Midway through the second half, Villa's penalty appeals were denied after El Ghazi was brought down by Keogh. Derby's second substitution came in the 68th minute with Bennett being replaced by Waghorn. El Ghazi's 70th-minute strike was easily held by Roos and a minute later, Derby's Bogle struck the side netting with a shot despite Waghorn being in a better position to score. In the 73rd minute, Derby made their final substitution, Florian Jozefzoon coming on for Tom Lawrence, while Villa's Andre Green replaced Albert Adomah. Marriott's shot from a corner in the 76th minute passed just wide of the post and seconds later a counterattack from Grealish came to nothing as instead of shooting, his square pass was intercepted by Bradley Johnson. Derby reduced the deficit to a single goal as Marriott scored in the 82nd minute. A clearance from Mings was collected by Jozefzoon whose cross was headed on to Marriott; he controlled the ball and struck it into the bottom left of the Villa goal. Mings, injured in the previous phase of play, was taken off and replaced with Kortney Hause. Seven minutes of additional time was indicated by the fourth official, and Wilson was booked for a foul two minutes later. Despite multiple attacks from Derby, no second goal was forthcoming and the match ended 2–1 in Villa's favour.

===Details===
27 May 2019
Aston Villa 2-1 Derby County
  Aston Villa: El Ghazi 44', McGinn 59'
  Derby County: Marriott 81'

| GK | 12 | ENG Jed Steer |
| RB | 27 | EGY Ahmed Elmohamady |
| CB | 4 | ENG Axel Tuanzebe |
| CB | 40 | ENG Tyrone Mings | | |
| LB | 3 | WAL Neil Taylor |
| RM | 7 | SCO John McGinn |
| CM | 14 | IRL Conor Hourihane | |
| LM | 10 | ENG Jack Grealish (c) |
| RF | 37 | GHA Albert Adomah | | |
| CF | 18 | ENG Tammy Abraham |
| LF | 22 | NED Anwar El Ghazi | |
Substitutes:
| MF | 6 | IRL Glenn Whelan |
| MF | 8 | ENG Henri Lansbury |
| MF | 15 | AUS Mile Jedinak |
| MF | 19 | ENG Andre Green | | |
| FW | 26 | CIV Jonathan Kodjia |
| GK | 28 | CRO Lovre Kalinić |
| DF | 30 | ENG Kortney Hause | | |
Manager:
ENG Dean Smith
| GK | 21 | NED Kelle Roos |
| RB | 37 | ENG Jayden Bogle |
| CB | 6 | IRL Richard Keogh (c) |
| CB | 5 | ENG Fikayo Tomori | |
| LB | 26 | ENG Ashley Cole |
| CM | 8 | ENG Mason Mount |
| DM | 44 | ENG Tom Huddlestone | | |
| CM | 15 | ENG Bradley Johnson |
| AM | 7 | WAL Harry Wilson | |
| CF | 10 | WAL Tom Lawrence | | |
| CF | 20 | ENG Mason Bennett | | |
Substitutes:
| GK | 1 | ENG Scott Carson |
| FW | 9 | ENG Martyn Waghorn | | |
| MF | 11 | NED Florian Jozefzoon | | |
| FW | 14 | ENG Jack Marriott | | |
| MF | 17 | ENG George Evans |
| DF | 39 | SCO Calum Macdonald |
| MF | 50 | IRL Jason Knight |
Manager:
ENG Frank Lampard

| Man of the Match:
John McGinn (Aston Villa) |

===Statistics===

Statistics
|  | Aston Villa | Derby County |
|---|---|---|
| Goals scored | 2 | 1 |
| Shots on target | 3 | 2 |
| Shots off target | 6 | 8 |
| Fouls committed | 12 | 16 |
| Corner kicks | 3 | 5 |
| Yellow cards | 2 | 3 |
| Red cards | 0 | 0 |

==Post-match==
After the game, Aston Villa manager Dean Smith remarked: "it feels very good ... We've got two owners who have got a lot of money, and are in it for the long haul.
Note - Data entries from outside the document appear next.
Lemma disabled_file_roundtrip {JL : QtJsonLaws JT} (names : gset qstr) :
  (forall n, n ∈ names -> plain_str n = true /\ n <> []) ->
  disabled_of (if bool_decide (names = ∅) then None
               else Some (json_compact (JArray (map (fun e => JString (fst e)) (fold_right (fun n m => qm_insert n tt m) [] (elements names)))))) = names.
Proof.
  intros Hp. case_bool_decide as E; [by rewrite E|]. unfold disabled_of. set (l := fold_right _ [] _).
  assert (Hl : forall x, x ∈ map fst l <-> x ∈ names) by (intros x; unfold l; by rewrite sorted_names_elem, elem_of_elements).
  rewrite law_json_text; [|apply (plain_array 511), Forall_forall; intros v (e & -> & He)%list_elem_of_fmap; cbn [json_plain]; apply Hp, Hl, list_elem_of_fmap; by exists e|done].
  apply set_eq. intros x. rewrite elem_of_list_to_set. rewrite <- Hl. clearbody l. clear E.
  assert (Hn : forall y, y ∈ map fst l -> y <> []) by (intros y Hy; by apply Hp, Hl). clear Hl Hp. induction l as [|e l IH]; [done|].
  cbn [map flat_map toString fst]. rewrite elem_of_app, elem_of_cons. rewrite IH by (intros y Hy; apply Hn; right; exact Hy).
  assert (He : fst e <> []) by (apply Hn; left). destruct (fst e) as [|c w] eqn:Ee; [done|]. cbn [is_nil]. rewrite list_elem_of_singleton. done.
Qed.

(** Calls of scripts keep what [bridged] says, whatever the state. *)
Lemma bridge_bridged q s : bridged s (fst (bridge q s)).
Proof.
  unfold bridge, onResponse, onRequest, onUnload, reportFinding, sendToRepeater, sendToIntruder, generate, store_set, store_get, store_remove, store_clear, store_ready, store_write, disk_with_storage.
  destruct q; repeat case_match; simplify_eq; cbn [fst]; unfold bridged; split_and!; try done.
  unfold isAllowed in *. intros Hk. exfalso. apply Hk. by match goal with H : negb (if _ then true else bool_decide _) = false |- _ => apply negb_false_iff, bool_decide_eq_true in H end.
Qed.
Lemma run_bridged r : forall s, bridged s (fst (run_js r s)).
Proof.
  induction r as [h v|q k IH]; intros s; cbn [run_js fst]; [by split_and!|]. pose proof (bridge_bridged q s) as B. destruct (bridge q s) as [s1 rep].
  eapply bridged_trans; [exact B|apply IH].
Qed.
Lemma unload_bridged fns n : forall s s', unload_loop fns n s = Some s' -> bridged s s'.
Proof.
  induction fns as [|f fns IH]; intros s s' E; cbn [unload_loop] in E; [injection E as <-; apply bridged_refl|].
  set (sx := if negb (js_callable f) then s else _) in E. destruct (_ =? _)%nat; [|done]. eapply bridged_trans; [|by apply IH].
  unfold sx. destruct (negb _); [apply bridged_refl|]. unfold call. pose proof (run_bridged (js_call (x_heap s) f []) s) as B. destruct (run_js _ s) as [sc r]. cbn [fst] in B.
  by destruct (js_isError r).
Qed.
The potential now is massive ... we made history by winning ten games on the spin." Grealish, the Villa captain, said it "was such a hard game going up against a great team. We knew it was hard and it would go down to the wire ... It’s like a dream." Lampard was appointed Chelsea manager with a three-year deal on 4 July 2019, and was replaced at Derby by former Dutch international player Phillip Cocu. John McGinn was named as the man of the match.

Derby's next season, in the 2019–20 EFL Championship, was their twelfth consecutive in the second tier of English football. The season was delayed due to the COVID-19 pandemic in the United Kingdom, and concluded in July 2020 with Derby in tenth position in the table, six points outside the playoffs. Villa's next season, in the Premier League, was also interrupted by the pandemic. They finished the season in 17th position, avoiding relegation by one place and one point.